Après avoir été superviseur dans une entreprise de filature pendant près de 18 ans, Patrick Paul décrochera un autre emploi comme HR dans une clinique. Il y restera 12 ans. Son expérience dans ces différents secteurs l’aide aujourd’hui à mieux se prendre en main. Il découvre alors d’autres handicapés au regard creux et ressent le besoin de les aider dans leur accompagnement.
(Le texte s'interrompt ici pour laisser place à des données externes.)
(** C10 as stated fails: with three tasks and a limit of two the call
    starts the third and the second task, in this order, while the first
    two tasks of the list are the first and the second. *)
Lemma C10_first_tasks_counterexample :
  started (concurrentDo [1; 2; 3] 2 0 None) = [3; 2] ∧
  take (length [1; 2; 3] `min` 2) [1; 2; 3] = [1; 2].
Proof. split; reflexivity. Qed.

(** C2, amended.  In every run of a batch, whatever the tasks do and
    whenever the timers fire, the tasks are started from the end of the
    input list backwards: the tasks started so far are a prefix of the
    reversed list, so the [k]-th task started is the [k]-th from the end.
    In particular the batch of [addStickers] submits the stickers after the
    first one in the reverse of the set's order. *)
Theorem C2_dispatch_is_reverse_order :
  (∀ (Task : Type) (result : Task → Settlement) (tasks : list Task)
     (limit : nat) (interval : Z) (timeout : option Z) (es : list Event),
     let s := run result (concurrentDo tasks limit interval timeout) es in
     started s `prefix_of` reverse tasks ∧
     ∀ k t, started s !! k = Some t → tasks !! (length tasks - S k) = Some t) ∧
  (∀ (result : Batches.StageTask → Settlement)
     (stickers : list Typings.LineSticker) (es : list Event),
     started (run result (Batches.addStickers_batch stickers) es)
     `prefix_of` reverse (Batches.AddTask <$> drop 1 stickers)).
Proof.
  assert (∀ (Task : Type) (result : Task → Settlement) (tasks : list Task)
     (limit : nat) (interval : Z) (timeout : option Z) (es : list Event),
     started (run result (concurrentDo tasks limit interval timeout) es)
     `prefix_of` reverse tasks) as Hpre.
  { intros. eapply started_prefix_reverse, reachable_inv. }
  split.
  - intros Task result tasks limit interval timeout es s. split; [apply Hpre|].
    intros k t Hk.
    eapply prefix_lookup_Some in Hk; [|apply Hpre].
    by apply reverse_lookup_Some in Hk as [Hk _].
  - intros result stickers es. apply Hpre.
Qed.
(** * Clone detection core: vector index, metric conversion, hydration

    A shallow embedding of the Python sources

      - [clone_detection/indexing/faiss_index.py]
      - [clone_detection/query/search.py]
      - [clone_detection/query/metadata.py]
      - [clone_detection/config/settings.py] (the two validators)
      - [clone_detection/cli/main.py] (steps 3 and 4 of [ingest])
      - [plugin_server.py] (the search loop of [detect_clones])

    Conventions of the embedding:
      - Python [int] is [Z];
      - a floating point number is the real number it stands for, and the
        metric conversion functions round the result of every operation
        with a rounding operator [fl] they take as a parameter
        ([standard_model] states what is assumed of it); the searcher takes
        two of them, for Python's [float] and for numpy's [float32]; the
        arithmetic inside the third-party index is exact; NaN and the
        infinities are not modelled; comparisons go through
        [Rle_dec]/[Rlt_dec];
      - a raised exception is the [Raise] branch of [Result];
      - the SQLite relation [snippets] is the list of its rows;
      - a Python [dict] is a [gmap]. *)

From Stdlib Require Import Reals Lra Lia ZArith List String.
From stdpp Require Import base option list gmap sorting.
Import ListNotations.

Local Open Scope R_scope.

(** ** Exceptions *)

(** The built-in exception classes the sources raise.  The specification's
    taxonomy calls a [ValueError] raised by the constructor
    [ConfigurationError], a [ValueError] raised by the threshold
    conversion [ValidationError], and a [RuntimeError] raised for a
    lifecycle violation [StateError]. *)
Inductive PyError : Type :=
  | ValueError
  | RuntimeError
  | ZeroDivisionError
  | IndexError
  | AssertionError.

Inductive Result (A : Type) : Type :=
  | Ok (a : A)
  | Raise (e : PyError).

Arguments Ok {A} a.
Arguments Raise {A} e.

Definition is_ok {A} (r : Result A) : bool :=
  match r with Ok _ => true | Raise _ => false end.

(** ** Metric conversion ([faiss_index.py], module level functions) *)

Module MetricConverter.

Section Rounding.

(** The rounding of the floating point format: [fl x] is the number the
    format holds for the real result [x] of an operation. *)
Variable fl : R -> R.

(** [cosine_to_l2_threshold]: the guard [if not 0 <= c <= 1: raise
    ValueError], then [np.sqrt(2 - 2 * c)]. *)
Definition cosine_to_l2_threshold (cosine_similarity : R) : Result R :=
  if Rle_dec 0 cosine_similarity then
    if Rle_dec cosine_similarity 1 then
      Ok (fl (sqrt (fl (2 - fl (2 * cosine_similarity)))))
    else Raise ValueError
  else Raise ValueError.

(** [l2_to_cosine_similarity]: [1 - (d ** 2) / 2], no domain check. *)
Definition l2_to_cosine_similarity (l2_distance : R) : R :=
  fl (1 - fl (fl (l2_distance ^ 2) / 2)).

End Rounding.

(** Arithmetic without rounding. *)
Definition exact_arithmetic (x : R) : R := x.

(** The standard model of floating point arithmetic, for a format of unit
    roundoff [u]: every operation returns its real result with a relative
    error of at most [u], rounding is monotone, and 2 is a number of the
    format.  Round-to-nearest in binary32 ([u = 2^-24]) and in binary64
    ([u = 2^-53]) is such an operator as long as nothing overflows or
    underflows. *)
Record standard_model (u : R) (fl : R -> R) : Prop := mkStandardModel {
  unit_roundoff_small : 0 <= u <= 1 / 1000000;
  relative_error : forall x, Rabs (fl x - x) <= u * Rabs x;
  monotone : forall x y, x <= y -> fl x <= fl y;
  two_exact : fl 2 = 2
}.

End MetricConverter.

(** ** Vectors and the normaliser *)

Module Vec.

(** One row of a numpy array of shape [(N, d)]. *)
Abbreviation vector := (list R).

Fixpoint dot (u v : vector) : R :=
  match u, v with
  | x :: u', y :: v' => x * y + dot u' v'
  | _, _ => 0
  end.

Definition norm (v : vector) : R := sqrt (dot v v).

Definition scale (a : R) (v : vector) : vector := map (Rmult a) v.

(** Squared Euclidean distance, summed coordinate by coordinate. *)
Fixpoint sqdist (u v : vector) : R :=
  match u, v with
  | x :: u', y :: v' => (x - y) * (x - y) + sqdist u' v'
  | _, _ => 0
  end.

Definition l2_distance (u v : vector) : R := sqrt (sqdist u v).

(** The cosine similarity the claims call the true one; against a zero
    vector it is 0, as the specification of the Normalizer defines it. *)
Definition cosine_similarity (u v : vector) : R :=
  if Rlt_dec 0 (norm u * norm v) then dot u v / (norm u * norm v) else 0.

(** Modelled from the spec: [faiss.normalize_L2] is third-party code; the
    Normalizer of the specification rescales every row to unit Euclidean
    length and leaves a zero row as it is. *)
Definition normalize_row (v : vector) : vector :=
  if Rlt_dec 0 (norm v) then scale (/ norm v) v else v.
(** No call of the sync icon reaches the centre pixel. *)
Lemma sync_centre_clear (size : Z) :
  sync_layout_ok size = true -> 0 <= size ->
  Forall (fun d => ~ reach d (Sync.center size) (Sync.center size)) (Sync.commands size).
Proof.
  intros Hok Hs. unfold sync_layout_ok in Hok. cbv zeta in Hok.
  rewrite !andb_true_iff, !Z.ltb_lt, Z.leb_le in Hok.
  destruct Hok as (((Hi & Hr) & Hw) & Hh).
  assert (Hh0 : 0 <= Sync.head_size size) by (unfold Sync.head_size; zlia).
  assert (Hw0 : 3 <= Sync.arrow_width size) by (unfold Sync.arrow_width; lia).
  assert (HhR : (0 <= IZR (Sync.head_size size))%R) by (now apply IZR_le).
  assert (Hwi : (IZR (Z.max 0 (Sync.arrow_width size)) + 1
                 < IZR (Sync.inner_radius size) * (7 / 10 - 1 / 9))%R).
  { rewrite Z.max_r by lia. apply IZR_lt in Hw.
    rewrite !mult_IZR, plus_IZR in Hw. lra. }
  assert (Hrr : (IZR (Sync.inner_radius size) <= IZR (Sync.radius size))%R)
    by (now apply IZR_le).
  assert (Hwr : (IZR (Z.max 0 (Sync.arrow_width size)) + 1
                 < IZR (Sync.radius size) * (7 / 10 - 1 / 9))%R) by lra.
  assert (Hhi : (1 + IZR (Sync.head_size size) < IZR (Sync.inner_radius size) * (7 / 10))%R).
  { apply IZR_lt in Hh. rewrite !mult_IZR, plus_IZR in Hh. lra. }
  assert (Hhr : (1 + IZR (Sync.head_size size) < IZR (Sync.radius size) * (7 / 10))%R) by lra.
  unfold Sync.commands. rewrite points_bottom_raw, head_top_eq, head_bottom_eq.
  unfold Sync.points_top. cbv zeta.
  apply Forall_app; split; [ | apply Forall_app; split; [ | apply Forall_app; split ] ].
  - apply arc_clear; [ exact top_angles_step | exact Hwr | lia ].
  - constructor; [ | constructor ]. apply clear_not_reach.
    pose proof (scaled_cos _ (Py.radians 315 + 5 / 10) HhR).
    pose proof (scaled_sin _ (Py.radians 315 + 5 / 10) HhR).
    pose proof (scaled_cos _ (Py.radians 315 - 5 / 10) HhR).
    pose proof (scaled_sin _ (Py.radians 315 - 5 / 10) HhR).
    apply head_clear with (h := IZR (Sync.head_size size)); cbn [fst snd]; lra.
  - apply arc_clear; [ exact bottom_angles_step | exact Hwi | lia ].
  - constructor; [ | constructor ]. apply clear_not_reach.
    pose proof (scaled_cos _ (Py.radians 225 + 5 / 10) HhR).
    pose proof (scaled_sin _ (Py.radians 225 + 5 / 10) HhR).
    pose proof (scaled_cos _ (Py.radians 225 - 5 / 10) HhR).
    pose proof (scaled_sin _ (Py.radians 225 - 5 / 10) HhR).
    apply head_clear with (h := IZR (Sync.head_size size)); cbn [fst snd]; lra.
Qed.

Lemma sync_confined (size : Z) :
  0 <= size <= max_checked_size ->
  let c := Sync.center size in
  let h := Sync.radius size + Sync.head_size size + Sync.arrow_width size + 1 in
  confined (Sync.commands size) (c - h) (c - h) (c + h) (c + h).
Proof.
  intros Hs c h.
  pose proof (sync_radii_range size Hs) as Hok. unfold sync_radii_ok in Hok.
  rewrite andb_true_iff, !Z.leb_le in Hok.
  pose proof (sync_commands_boxed size (proj1 Hs) Hok) as Hb. cbv zeta in Hb. fold c in Hb.
  replace (c - h)
    with (c - (Sync.radius size + Sync.head_size size) - (Sync.arrow_width size + 1))
    by (unfold h; lia).
  replace (c + h)
    with (c + (Sync.radius size + Sync.head_size size) + (Sync.arrow_width size + 1))
    by (unfold h; lia).
  apply within_confined. eapply Forall_impl; [ | exact Hb ].
  intros d Hd. now apply boxed_within.
Qed.

(** X14: at every size from 40 to 4096 the sync icon paints a band around
    its centre and nothing else: the centre pixel, which no stroke and no
    arrow head can reach, is left [(0, 0, 0, 0)], and so is every pixel outside
    the square about the centre whose half side is the outer radius, the head
    size, the stroke width and one pixel more. *)
Theorem sync_band (P : Rasteriser) (size : Z) :
  40 <= size <= max_checked_size ->
  let c := Sync.center size in
  let h := Sync.radius size + Sync.head_size size + Sync.arrow_width size + 1 in
  Forall (fun d => ~ reach d c c) (Sync.commands size) /\
  confined (Sync.commands size) (c - h) (c - h) (c + h) (c + h) /\
  exists img, create_sync_icon P size = Ok img /\
              pix img c c = transparent_black /\
              forall x y, x < c - h \/ c + h < x \/ y < c - h \/ c + h < y ->
                          pix img x y = transparent_black.
Proof.
  intros Hs c h.
  assert (Hs0 : 0 <= size <= max_checked_size) by lia.
  pose proof (sync_centre_clear size (sync_layout_range size Hs) ltac:(lia)) as Hcl.
  pose proof (sync_confined size Hs0) as Hc. cbv zeta in Hc. fold c in Hc. fold h in Hc.
  split; [ exact Hcl | split; [ exact Hc | ] ].
  unfold create_sync_icon. rewrite compose_ok by lia.
  eexists. split; [ reflexivity | split ].
  - rewrite render_untouched; [ reflexivity | exact Hcl ].
  - intros x y Hxy. now apply (confined_untouched P _ size _ _ _ _ x y Hc).
Qed.
(** * MDS-AI-Chatbot: conversation orchestration and streaming pipeline

    A shallow embedding of the chat controller
    (controllers/chat-controller.js), the conversation service
    (services/conversation-service.js), the emergency detector
    (middleware/emergency-detector.js), the safety rules
    (config/safety-rules.js), the streaming part of the LLaMA service
    (services/llama-service.js) and the handoff controller
    (controllers/handoff-controller.js), followed by the safety filter
    (middleware/safety-filter.js) with the chains of middleware of the
    message routes (routes/chat-routes.js), the staff's queries of the
    handoff controller and the prompt of the LLaMA service.

    Conventions of the embedding.
    - JavaScript strings are modelled as [string], restricted to code units
      below 256; [toLowerCase], [\s] and [trim] are written out on that range.
    - The relational store is a record of three tables, each a list of rows
      in insertion order; a query with [ORDER BY] sorts the rows it selects.
      [NOW()] and [Date.now()] read an explicit clock.
    - [async] code runs in a state-and-exception monad.  State written before
      a [throw] survives it, as in JavaScript.
    - A streaming turn suspends at every [await]; what the rest of the process
      does meanwhile (a cancel request, the client closing the connection,
      another streaming turn registering itself in [activeSessions] or
      removing an entry from it, time passing) is given by a schedule, one
      batch per suspension point.
    - The inference engine is a black box: a turn receives the reply (or the
      fragments) the engine produces for it.
    - The heartbeat timer of the streaming endpoint writes only [heartbeat]
      events and is not modelled. *)

From Stdlib Require Import ZArith Ascii String List Bool Lia Sorted Permutation.
From stdpp Require Import base option strings gmap.
Import ListNotations.
Local Open Scope string_scope.
Local Open Scope Z_scope.
(** X7.  Whatever turns of the monitor loop and chat events follow one
    another, the allow-list stays as configured and [monitor_list] keeps its
    rooms, in the same order: the only thing the code ever writes into the
    configuration is an anchor name. *)
Theorem X7_configuration_is_stable (acts : list action) (self : plugin) :
  white_list_groups (run acts self).2 = white_list_groups self ∧
  room_ids (run acts self).2 = room_ids self.
Proof.
  split; [apply run_white_list|].
  revert self. induction acts as [|[env|event io] acts IH]; intros self; simpl.
  - done.
  - by rewrite IH, monitor_iteration_room_ids.
  - rewrite IH. unfold room_ids.
    by destruct (on_group_message_tables event io self) as [-> _].
Qed.

(** ** Queues under the monitor *)

Lemma queues_extend_refl p : queues_extend p p.
Proof. intros k. split; [done|]. exists []. by rewrite app_nil_r. Qed.

Lemma queues_extend_trans p q r :
  queues_extend p q -> queues_extend q r -> queues_extend p r.
Proof.
  intros Hpq Hqr k. destruct (Hpq k) as [H1 [s1 E1]].
  destruct (Hqr k) as [H2 [s2 E2]]. split; [auto|].
  exists (s1 ++ s2). by rewrite E2, E1, app_assoc.
Qed.

Lemma push_extends message g p : queues_extend p (push message g p).
Proof.
  intros k. unfold push. destruct (decide (g = k)) as [->|Hne].
  - rewrite lookup_insert_eq. split; [by eauto|]. by exists [message].
  - rewrite lookup_insert_ne by done. split; [done|].
    exists []. by rewrite app_nil_r.
Qed.

Lemma push_all_extends message groups p :
  queues_extend p (push_all message groups p).
Proof.
  revert p. induction groups as [|g groups IH]; intros p.
  - apply queues_extend_refl.
  - rewrite push_all_cons.
    eapply queues_extend_trans; [apply push_extends | apply IH].
Qed.

Lemma process_result_extends io result self :
  queues_extend (pending_notifications self)
                (pending_notifications (process_result io result self).2).
Proof.
  destruct result as [res|]; [|apply queues_extend_refl].
  destruct (process_result_handled io res self); simpl;
    try apply queues_extend_refl; apply push_all_extends.
Qed.

Lemma process_all_extends env results self :
  queues_extend (pending_notifications self)
                (pending_notifications (process_all env results self).2).
Proof.
  revert self. induction results as [|[i r] results IH]; intros self.
  { apply queues_extend_refl. }
  unfold process_all in *. simpl. rewrite bind_run.
  pose proof (process_result_extends (env i) r self) as Hhead.
  destruct (process_result (env i) r self) as [[[]|e] s1]; simpl in *;
    [|done].
  eapply queues_extend_trans; [exact Hhead | apply IH].
Qed.

Lemma monitor_iteration_extends env self :
  queues_extend (pending_notifications self)
                (pending_notifications (monitor_iteration env self).2).
Proof.
  destruct (monitor_iteration_tables env self) as (_ & _ & _ & ->).
  destruct (monitor_cycle_run env self) as [entries ->].
  apply (process_all_extends env _ (add_log entries self)).
Qed.

(** X8.  The monitor loop never drops, reorders or rewrites a queued
    message: after any number of turns every queue that existed is still
    there and starts with the messages it held, whether or not a turn had to
    catch an exception.  Only an event from the group empties a queue. *)
Theorem X8_monitor_only_appends
    (cycles : list (nat -> room_io)) (self : plugin) :
  queues_extend (pending_notifications self)
                (pending_notifications (monitor_task cycles self).2).
Proof.
  change (monitor_task cycles self).2 with (monitor_loop cycles self).2.
  revert self. induction cycles as [|env cycles IH]; intros self.
  { apply queues_extend_refl. }
  rewrite monitor_loop_cons.
  eapply queues_extend_trans; [apply monitor_iteration_extends | apply IH].
Qed.

(** ** The table of room records *)

Lemma process_result_status_domain io result self room_id :
  (is_Some (room_status self !! room_id) ->
   is_Some (room_status (process_result io result self).2 !! room_id)) ∧
  (is_Some (room_status (process_result io result self).2 !! room_id) ->
   is_Some (room_status self !! room_id) ∨ room_id ∈ room_ids self).
Proof.
  destruct result as [res|]; [|by auto].
  destruct (process_result_handled io res self)
    as [ | | status cfg Hs Hcfg Hnew | | status cfg rs Hs Hcfg Hrs Hlast Hoff
       | cfg rs v t Hs Hcfg Hrs Hlast Hv Ht | ]; simpl; auto.
  - destruct (decide (room_id = Result.room_id res)) as [->|Hne].
    + rewrite lookup_insert_eq. split; [by eauto|]. intros _. right.
      destruct (decide (Result.room_id res ∈ room_ids self)) as [|Hout];
        [done|].
      apply find_room_config_None in Hout. congruence.
    + rewrite lookup_insert_ne by done. auto.
  - destruct (decide (room_id = Result.room_id res)) as [->|Hne].
    + rewrite lookup_alter_eq, Hrs. simpl. split; eauto.
    + rewrite lookup_alter_ne by done. auto.
  - destruct (decide (room_id = Result.room_id res)) as [->|Hne].
    + rewrite !lookup_alter_eq, Hrs. simpl. split; eauto.
    + rewrite !lookup_alter_ne by done. auto.
Qed.

Lemma process_all_status_domain env results self room_id :
  (is_Some (room_status self !! room_id) ->
   is_Some (room_status (process_all env results self).2 !! room_id)) ∧
  (is_Some (room_status (process_all env results self).2 !! room_id) ->
   is_Some (room_status self !! room_id) ∨ room_id ∈ room_ids self).
Proof.
  revert self. induction results as [|[i r] results IH]; intros self;
    [by auto|].
  unfold process_all in *. simpl. rewrite bind_run.
  pose proof (process_result_status_domain (env i) r self room_id) as [H1 H2].
  pose proof (process_result_room_ids (env i) r self) as Hids.
  destruct (process_result (env i) r self) as [[[]|e] s1]; simpl in *;
    [|by auto].
  destruct (IH s1) as [H3 H4]. rewrite Hids in H4. split; [auto|].
  intros H. destruct (H4 H) as [?|?]; auto.
Qed.

Lemma monitor_iteration_status_domain env self room_id :
  (is_Some (room_status self !! room_id) ->
   is_Some (room_status (monitor_iteration env self).2 !! room_id)) ∧
  (is_Some (room_status (monitor_iteration env self).2 !! room_id) ->
   is_Some (room_status self !! room_id) ∨ room_id ∈ room_ids self).
Proof.
  destruct (monitor_iteration_tables env self) as (_ & _ & -> & _).
  destruct (monitor_cycle_run env self) as [entries ->].
  apply (process_all_status_domain env _ (add_log entries self)).
Qed.

(** X9.  A room record is never removed, and records are only ever created
    for rooms of [monitor_list]: if every recorded room is a configured one
    (as when the table is empty at start-up), this stays so through any
    turns of the monitor loop and chat events. *)
Theorem X9_records_are_of_configured_rooms
    (acts : list action) (self : plugin) :
  (∀ room_id, is_Some (room_status self !! room_id) -> room_id ∈ room_ids self) ->
  ∀ room_id,
    (is_Some (room_status self !! room_id) ->
     is_Some (room_status (run acts self).2 !! room_id)) ∧
    (is_Some (room_status (run acts self).2 !! room_id) ->
     room_id ∈ room_ids self).
Proof.
  revert self. induction acts as [|[env|event io] acts IH]; intros self Hinv rid;
    simpl.
  - auto.
  - pose proof (monitor_iteration_room_ids env self) as Hids.
    assert (∀ r, is_Some (room_status (monitor_iteration env self).2 !! r) ->
                 r ∈ room_ids (monitor_iteration env self).2) as Hinv'.
    { intros r Hr. rewrite Hids.
      destruct (monitor_iteration_status_domain env self r) as [_ H2].
      destruct (H2 Hr); auto. }
    destruct (IH _ Hinv' rid) as [H1 H2]. rewrite Hids in H2.
    destruct (monitor_iteration_status_domain env self rid) as [H3 _].
    auto.
  - destruct (on_group_message_tables event io self) as [Hml Hst].
    assert (room_ids (on_group_message event io self).2 = room_ids self)
      as Hids by (unfold room_ids; by rewrite Hml).
    assert (∀ r, is_Some (room_status (on_group_message event io self).2 !! r) ->
                 r ∈ room_ids (on_group_message event io self).2) as Hinv'.
    { intros r. rewrite Hids, Hst. apply Hinv. }
    destruct (IH _ Hinv' rid) as [H1 H2]. rewrite Hids in H2.
    rewrite Hst in H1. auto.
Qed.

Lemma X9_witness :
  (∀ room_id, is_Some (room_status Sample.fresh !! room_id) ->
              room_id ∈ room_ids Sample.fresh) ∧
  PStr "123" ∈ room_ids Sample.fresh.
Proof.
  assert (∀ room_id, is_Some (room_status Sample.fresh !! room_id) ->
                     room_id ∈ room_ids Sample.fresh) as Hinv.
  { intros r [x Hx]. simpl in Hx. by rewrite lookup_empty in Hx. }
  split; [exact Hinv|].
  refine (proj2 (X9_records_are_of_configured_rooms
                   [Tick Sample.all_live;
                    Message SampleChat.hello SampleChat.quiet;
                    Tick Sample.all_ended] Sample.fresh Hinv (PStr "123")) _).
  eexists. vm_compute. reflexivity.
Defined.

(** X10.  The status is compared as a number, and every change to a status
    other than 1 is announced as the end of a broadcast, also when the room
    was not live before (0 to 2, say): the message is built from the recorded
    name and from whatever start time was last recorded.  The record keeps
    that name and start time; only [last_status] moves. *)
Theorem X10_every_change_to_non_live_is_an_end
    (io : room_io) (self : plugin) (room_id : pyval) (d : Payload.t)
    (at_time : datetime) (room_config : RoomConfig.t) (rs : RoomStatus.t)
    (status : Z) :
  find_room_config self room_id = Some room_config ->
  room_status self !! room_id = Some rs ->
  Payload.live_status d = Some status ->
  status ≠ RoomStatus.last_status rs ->
  status ≠ 1 ->
  let r := process_result io (Some (Result.mk room_id d at_time)) self in
  r.1 = Return tt ∧
  pending_notifications r.2 =
    push_all (offline_message (RoomStatus.anchor_name rs)
                (RoomStatus.live_start_time rs) (now io))
             (white_list_groups self) (pending_notifications self) ∧
  room_status r.2 =
    <[room_id := RoomStatus.mk status (RoomStatus.live_start_time rs)
                               (RoomStatus.anchor_name rs)]> (room_status self) ∧
  monitor_list r.2 = monitor_list self.
Proof.
  intros Hcfg Hrs Hstatus Hdiff Hoff r. subst r.
  rewrite (process_result_offline io self room_id d at_time status room_config)
    with (rs := rs); [|done|done|done|congruence|done].
  repeat split. simpl.
  apply map_eq. intros k. destruct (decide (k = room_id)) as [->|Hne].
  - by rewrite lookup_alter_eq, lookup_insert_eq, Hrs.
  - by rewrite lookup_alter_ne, lookup_insert_ne.
Qed.
(** * Fitness-tracker calculators ([homework.py]): embedding and properties

    The module computes distance, mean speed and spent calories for three
    kinds of workout and renders a one-line summary.  All of its arithmetic
    is Python arithmetic on [int] and [float] objects, so the embedding has
    three layers:

    - [B64]: IEEE 754 binary64 arithmetic (round to nearest, ties to even),
      on the Standard Library's [spec_float];
    - [Py]: the Python operators the program applies ([*], [/], [+], [-],
      [**], [//], the [.3f] format), as CPython defines them, with the
      exceptions they raise;
    - the classes of [homework.py] themselves, method by method.

    Everything computes but one operation: [**] on floats, which CPython
    delegates to the [pow] of the platform's C library.  Its result is not
    determined to the last bit, so the library is a parameter ([Libm]) of
    every definition that squares, and what is proved of the squares rests
    on the accuracy a library documents ([AccurateSquares]): the result is
    the nearest float to the exact square or one of its two neighbours.
    With such a library the script prints its three lines (lemma
    [script_output]). *)

From Stdlib Require Import ZArith Bool List Lia.
From Stdlib Require Import Ascii String DecimalString.
From Stdlib Require Import Floats.SpecFloat.
From stdpp Require Import gmap strings.

Local Open Scope Z_scope.

(** ** Binary64 arithmetic *)

Module B64.

Definition prec : Z := 53.
Definition emax : Z := 1024.

Abbreviation float := spec_float.

Definition fadd : float -> float -> float := SFadd prec emax.
Definition fsub : float -> float -> float := SFsub prec emax.
Definition fmul : float -> float -> float := SFmul prec emax.
Definition fdiv : float -> float -> float := SFdiv prec emax.

Definition fopp : float -> float := SFopp.

Definition fltb : float -> float -> bool := SFltb.
Definition fleb : float -> float -> bool := SFleb.

Definition pzero : float := S754_zero false.

Definition is_nan (x : float) : bool :=
  match x with S754_nan => true | _ => false end.

Definition is_inf (x : float) : bool :=
  match x with S754_infinity _ => true | _ => false end.

Definition is_finite (x : float) : bool :=
  match x with S754_zero _ | S754_finite _ _ _ => true | _ => false end.

Definition is_zero (x : float) : bool :=
  match x with S754_zero _ => true | _ => false end.

Definition sign_bit (x : float) : bool :=
  match x with
  | S754_zero s | S754_infinity s | S754_finite s _ _ => s
  | S754_nan => false
  end.

(** C's [copysign (0.0, x)]. *)
Definition zero_with_sign_of (x : float) : float := S754_zero (sign_bit x).

(** The integer [z], rounded to the nearest binary64 number; an integer
    beyond the largest finite number rounds to an infinity. *)
Definition of_Z (z : Z) : float := binary_normalize prec emax z 0 false.

(** The quotient [a / b] of two integers, rounded once. *)
Definition Z_as_unbounded (z : Z) : float :=
  match z with
  | Z0 => S754_zero false
  | Zpos p => S754_finite false p 0
  | Zneg p => S754_finite true p 0
  end.

Definition div_Z (a b : Z) : float :=
  fdiv (Z_as_unbounded a) (Z_as_unbounded b).

(** The decimal literal [m * 10^(-k)] of the source text: the nearest
    binary64 number, as Python's parser produces it. *)
Definition decimal (m : Z) (k : nat) : float := div_Z m (10 ^ Z.of_nat k).

(** C's [fmod]: the remainder [x - n * y] with [n] the quotient truncated
    towards zero; it is exact, and has the sign of [x]. *)
Definition fmod (x y : float) : float :=
  match x, y with
  | S754_nan, _ | _, S754_nan => S754_nan
  | S754_infinity _, _ => S754_nan
  | _, S754_zero _ => S754_nan
  | S754_zero _, _ => x
  | S754_finite _ _ _, S754_infinity _ => x
  | S754_finite sx mx ex, S754_finite _ my ey =>
      let e := Z.min ex ey in
      let nx := Zpos mx * 2 ^ (ex - e) in
      let ny := Zpos my * 2 ^ (ey - e) in
      binary_normalize prec emax (cond_Zopp sx (Z.rem nx ny)) e sx
  end.

(** C's [floor]: the largest integral value not above [x]. *)
Definition floor (x : float) : float :=
  match x with
  | S754_finite s m e =>
      if 0 <=? e then x
      else binary_normalize prec emax (cond_Zopp s (Zpos m) / 2 ^ (- e)) 0 s
  | _ => x
  end.

(** [x * 1000], rounded to the nearest integer, ties to even: the digits
    that a conversion to three decimal places prints. *)
Definition round_half_even (n d : Z) : Z :=
  let q := n / d in
  let r := n mod d in
  match 2 * r ?= d with
  | Lt => q
  | Gt => q + 1
  | Eq => if Z.even q then q else q + 1
  end.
« Il y a chez un handicapé cette pensée de ne plus être utile. Il faut briser ce tabou et le meilleur moyen réside dans un accompagnement. C’est en me déplaçant dans mon fauteuil motorisé que j’ai rencontré un jeune de 25 ans handicapé en fauteuil. Il avait le regard fixe, je lui ai parlé en lui disant qu’on pouvait se revoir. Neuf mois sans aucune nouvelle et un jour, j’apprends qu’il s’est suicidé. Cela a provoqué une onde de choc en moi et j’ai culpabilisé, car un simple échange de numéro aurait pu changer le cours du destin de ce jeune homme. Cette rencontre a changé ma vie et j’ai décidé de lancer l’association Je pace, un acronyme de chaque lettre qui se veut un pilier. Je signifie joie, E comme écoute, P comme paix, A comme amour, C comme compassion et E comme espérance. »

Nouvelle ouverture sur le monde
Après ses ennuis de santé, Patrick se remet en question. Il décide de se battre pour les autres qui, comme lui, vivent mal leur handicap. Lors de son passage dans l’émission Tous égaux, ainsi que dans une vidéo sur Radio One, Patrick reçoit un appel du responsable du Foyer Vivre Debout et des appels sur Messenger de l’étranger. Il prend alors conscience du mal-être de certains handicapés.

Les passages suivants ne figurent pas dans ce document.